What to work on: Starting at the line below holding "[Sdk] and run" and stopping at the line holding "- [Csrf]: [secret.rs], [csrf.rs].", print every line exactly, both ends included, and leave the rest out.

Dataset entries
====================

(* ===== verification/Prelude.v ===== *)
(** * A verification of PliegoRS

    PliegoRS ([src/]) is a Rust web framework of 21 crates: a content-addressed event
    log with typed schemas ([pliego-log]), projections and a causal scheduler over it
    ([pliego-fold]), request data with sessions, idempotency and caching
    ([pliego-data]), a sealed router ([pliego-router]), fine-grained reactivity
    ([pliego-reactive]), and around them rendering, hosting, publishing and tooling
    crates. The development models the first five, the server rendering and the mounting
    of [pliego-dom], the request scopes of [pliego-runtime], the synchronisation
    contract [pliego-hyphae], the build output contract [pliego-pboc] and the extension
    contract [pliego-sdk], each as executable definitions translated from the Rust and
    theorems about them.

    ** How the parts interact

    An application appends typed events to a [Log]; [Catalog] decodes them through
    upcasters to the current schema. A [Projection] folds the decoded tail of the log
    into a state, checkpoints it with a [Snapshot], and [Scheduler] turns user
    commands into transactions on the log and its projections. A request is resolved
    by [Router] over the patterns of [Pattern]; its handlers load and act through a
    [DataContext], with [Session], [Csrf], [Idempotency], [Cache] and [Outbound], which
    share [Request], within one [Scope] and the [Limits] of the runtime. On the client, [Reactive] and
    [ReactiveRun] keep views up to date; on the server, [Dom] builds the same views and
    writes them as HTML, and [MountView] mounts them over the DOM of a browser, where
    [MountUpdate] reconciles what changes. [Hyphae] and [HyphaeReplay] carry the events of a [Log] to a
    durable journal and back, under the policy of a [Catalog]. A build is described by
    the manifest of [Pboc], from which a host admits it, [PbocBundle] verifies its files
    and [PbocRouting] makes the [Router] that serves it. Extensions of a host are admitted by
    [Sdk] and run by [SdkHost]; [SdkTooling] serves the tools of a workspace.

    ** Files and code

    - [Decimal], [Json]: canonical JSON of [crates/pliego-log/src/lib.rs]
      ([canonical_number], [CanonicalJson]). Canonical text decides numeric and
      structural equality; admission is exact; [parse] is total.
    - [Log]: [Event], [Log], [LogCursor]. A hash chain is tamper evidence: cursors
      and heads bind histories or exhibit a SHA-256 collision; import is exact and
      inverts export.
    - [Catalog]: [EventCatalogBuilder], [SealedEventCatalog]. Decoding terminates,
      and with pure closures it is the composition of the upcasters; the digest binds
      the schemas.
    - [Snapshot]: [crates/pliego-fold/src/snapshot.rs], [state_root.rs]. The wire
      envelope and its decoder are inverse; roots bind snapshots.
    - [Projection]: [projection.rs]. In every state that a created or restored projection
      reaches, a read is the replay of the log from where it started; restore and
      synchronize are checked and transactional.
    - [Scheduler]: [scheduler.rs]. A drain terminates within its limits; a
      transaction is atomic, panics of effects included.
    - [Request], [Session], [Idempotency], [Cache]: [crates/pliego-data/src/lib.rs],
      [session.rs], [idempotency.rs], [cache.rs]. Stores are state machines whose
      calls any number of managers interleave: revoked sessions stay revoked, each
      idempotency scope follows its automaton until a permit is used that outlived its
      retention, cached values are those last inserted, keys bind their inputs.
    - [Csrf]: [secret.rs], [csrf.rs]. Tokens bind session, action and revision over key
      rotation. [Outbound]: [outbound.rs]. Permits, after any chain of redirects, stay
      within a builder-made policy and outside the special-purpose address blocks but for
      those listed as overlooked.
    - [DataContext]: [context.rs], [resource.rs], [values.rs], [receipt.rs], [error.rs],
      [authority.rs]. Leases are what grants and resources allow; a close runs every
      cleanup once. [Loader]: [loader.rs]. The concurrent loads of a request answer from one run
      per invocation, each at its own type.
    - [Action]: [action.rs]. User futures as programs that suspend and panic; [act] under
      every interruption and [act_idempotent] over the store of [Idempotency].
      [ActionSafety]: failures tell the truth about the commit, and honest actions commit
      at most once per retention, with the exceptions that the code leaves named.
    - [Pattern], [Router]: [crates/pliego-router/src/lib.rs]. Matching inverts
      instantiation, sealing does not depend on the order of declarations, resolution
      gives the unique most specific route or the exact refusal.
    - [Pboc]: [crates/pliego-pboc/src/model.rs], [validate.rs], [util.rs],
      [compatibility.rs]. [PbocSafety]: what a valid manifest refers to is declared in it.
      [PbocAdmission]: admission by a host is exact and never panics. [PbocReleases]:
      rollback walks back what was rolled out; the runtime digest binds its entries.
      [PbocBundle]: [artifact.rs], the verification of a directory others may change;
      [PbocBundleSafety]: it is exact over names as [to_string_lossy] reads them, and its
      digest binds what was read.
      [PbocRouting]: [router.rs], exact over the declared routes.
    - [Sdk]: [crates/pliego-sdk/src/manifest.rs], [component.rs], [capability.rs], the
      admission of an extension and the effect broker; [SdkHost]: [runtime.rs], the run
      of an admitted component. [SdkSafety]: admission is exact, and whatever a guest
      asks for, the executor is called only within its grants and budget, with one
      receipt for every call. [SdkTooling]: [tooling.rs]; MCP tools are reachable
      exactly after a completed initialization. [SdkCompat]: [compatibility.rs], the
      validation of the compatibility matrix.
    - [Reactive], [ReactiveRun]: [crates/pliego-reactive/src/lib.rs], the runtime and
      its public API, with user closures as programs over the API that may panic
      anywhere. [ReactiveGraph] and [ReactiveSafety] show that no program breaks the
      graph or revives a handle; [ReactivePure] and [ReactiveSettle] that on pure
      graphs reads equal the reference semantics and writes run exactly the affected
      effects, once, on final values.

    - [DomName], [Dom]: [crates/pliego-dom/src/name.rs], [keyed.rs], [lib.rs]: validated
      names, keyed rows, the builders of views and the walker that writes HTML.
      [DomTokens] is the part of the HTML tokenizer well-formed markup visits. [DomHtml]
      shows that builders make well-formed views, that rendered HTML is read back as
      the view, holds no active content and stays within its limits; [DomNesting] that
      the tree builder repairs nothing in it but for three shapes the walker overlooks.
    - [KeyedLis], [MountTree], [MountState], [MountScope], [MountUpdate], [MountView]:
      [crates/pliego-dom/src/mount.rs], [plan.rs]: the layout checks, the error queue,
      who owns which nodes and how they leave the document, the updates of dynamic and
      keyed slots, and the mounting of views. The browser is the class [Browser] with
      the DOM standard as [BrowserLaws]; code of views, observers and custom elements
      runs at the [Site]s and may do anything but reach a slot under update.
      [KeyedLis]: the fewest rows are moved. [MountLayout]: the checks decide the layout.
      [MountReconcile]: the mutation of an undisturbed update is exact. [MountSafety]:
      every operation keeps the slots under update. [MountOutcome], [MountDynamic]: an
      update that answers installs what it should, gives the slot back, or poisons it.
      [MountSample] is a small browser for running the model.
    - [Limits], [Scope]: [crates/pliego-runtime/src/limits.rs], [scope.rs]: admission of
      request heads, and the life of a request as concurrent programs of atomic actions.
      [ScopeSafety] verifies each operation against an invariant and ghost ownership:
      cleanups run exactly once, at most one receipt, limits, facts that never go back.
    - [Hyphae], [HyphaeReplay]: [crates/pliego-hyphae/src/lib.rs], the wire contract, and
      verification, retry and replay. [HyphaeChain]: what passes the checks is a segment
      of one hash chain. [HyphaeSync]: replay delivers the stream exactly once, and is
      idempotent. [HyphaeWire]: signed bytes determine their claims. [HyphaeLive]: the
      pages of an honest authority are always accepted.

    ** Bounds and fuel

    A loop without a structural measure takes fuel, computed from its input where the
    code terminates on its own ([explore_fuel], [collect_fuel], the upcast and drain
    loops), with a theorem that it is never exhausted. The machine of [ReactiveRun]
    runs arbitrary user code, so its fuel is a parameter: the safety theorems hold
    for every fuel, and the theorems on pure graphs give a bound above which the
    result does not depend on it. The budget of a flush (at most 1,000,000 effects) is
    a hypothesis of half a million live nodes there. The walks of [MountTree] over
    siblings and parents are bounded by the children of the node and the size of the
    document; the fuel of [dispose] is the depth to which scopes nest. A run of [MountState]'s
    monad answers ([Ran]) or is [Stuck], by a panic or by the end of that fuel, which the
    outcome tells apart. Machine integers are [N] with
    the checks, saturations and wraps of the code.

    ** Not modelled

    Third-party crates are parameters: [sha2] and [hmac], [serde_json], [base64],
    [semver], [wasmparser], [wasmtime], random sources, Unicode tables and normalization. What a file system answers to
    [PbocBundle] is its argument. The [Drop] of user values is taken
    to have no effect, and a memo's comparison is a function. The model of mounting
    leaves out the adoption of server markup ([mount/adopt.rs]), which starts the same
    effects over markup that is already there, and the lookup of hosts by id. The state
    codec of [pliego-fold] is a serde format; uploads, host and transport of
    [pliego-runtime], and the crates for hosting, publishing, content, assets,
    inspection and command line are mostly I/O over libraries this development does
    not have; the report on a WIT package ([pliego-sdk/src/wit.rs]) is that of [wit_parser].

    ** Prelude

    The vocabulary every component shares:

    - [result] is Rust's [Result<T, E>], with stdpp's monad notations for the
      [?] operator and two notations for the early-return idiom
      [if cond { return Err(e); }];
    - byte buffers are [list byte]; a Rust [String]/[&str] is a Rocq [string]
      whose characters are its UTF-8 bytes, so that [str::len] is
      [String.length];
    - [usize], [u64] and [u32] values are [N] below their width, and lengths are
      compared as [N] so that the byte limits of the code stay binary numerals;
    - [be_bytes]/[be_value] are [to_be_bytes]/[from_be_bytes];
    - [lp] is the eight-byte length prefix every digest preimage uses;
    - [btree_iter] is the ascending iteration order of [BTreeMap];
    - [Sha256] is the interface to the [sha2] crate. *)

From Stdlib Require Export NArith ZArith Lia.
From Stdlib Require Export Strings.Byte Strings.Ascii.
From Stdlib Require Strings.String.
From stdpp Require Export base gmap sets list strings sorting numbers.
Export list_basics.list list_relations.list list_monad.list list_misc.list list_tactics.list list_numbers.list.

====================

Reply to the task:
    [Sdk] and run by [SdkHost]; [SdkTooling] serves the tools of a workspace.

    ** Files and code

    - [Decimal], [Json]: canonical JSON of [crates/pliego-log/src/lib.rs]
      ([canonical_number], [CanonicalJson]). Canonical text decides numeric and
      structural equality; admission is exact; [parse] is total.
    - [Log]: [Event], [Log], [LogCursor]. A hash chain is tamper evidence: cursors
      and heads bind histories or exhibit a SHA-256 collision; import is exact and
      inverts export.
    - [Catalog]: [EventCatalogBuilder], [SealedEventCatalog]. Decoding terminates,
      and with pure closures it is the composition of the upcasters; the digest binds
      the schemas.
    - [Snapshot]: [crates/pliego-fold/src/snapshot.rs], [state_root.rs]. The wire
      envelope and its decoder are inverse; roots bind snapshots.
    - [Projection]: [projection.rs]. In every state that a created or restored projection
      reaches, a read is the replay of the log from where it started; restore and
      synchronize are checked and transactional.
    - [Scheduler]: [scheduler.rs]. A drain terminates within its limits; a
      transaction is atomic, panics of effects included.
    - [Request], [Session], [Idempotency], [Cache]: [crates/pliego-data/src/lib.rs],
      [session.rs], [idempotency.rs], [cache.rs]. Stores are state machines whose
      calls any number of managers interleave: revoked sessions stay revoked, each
      idempotency scope follows its automaton until a permit is used that outlived its
      retention, cached values are those last inserted, keys bind their inputs.
    - [Csrf]: [secret.rs], [csrf.rs]. Tokens bind session, action and revision over key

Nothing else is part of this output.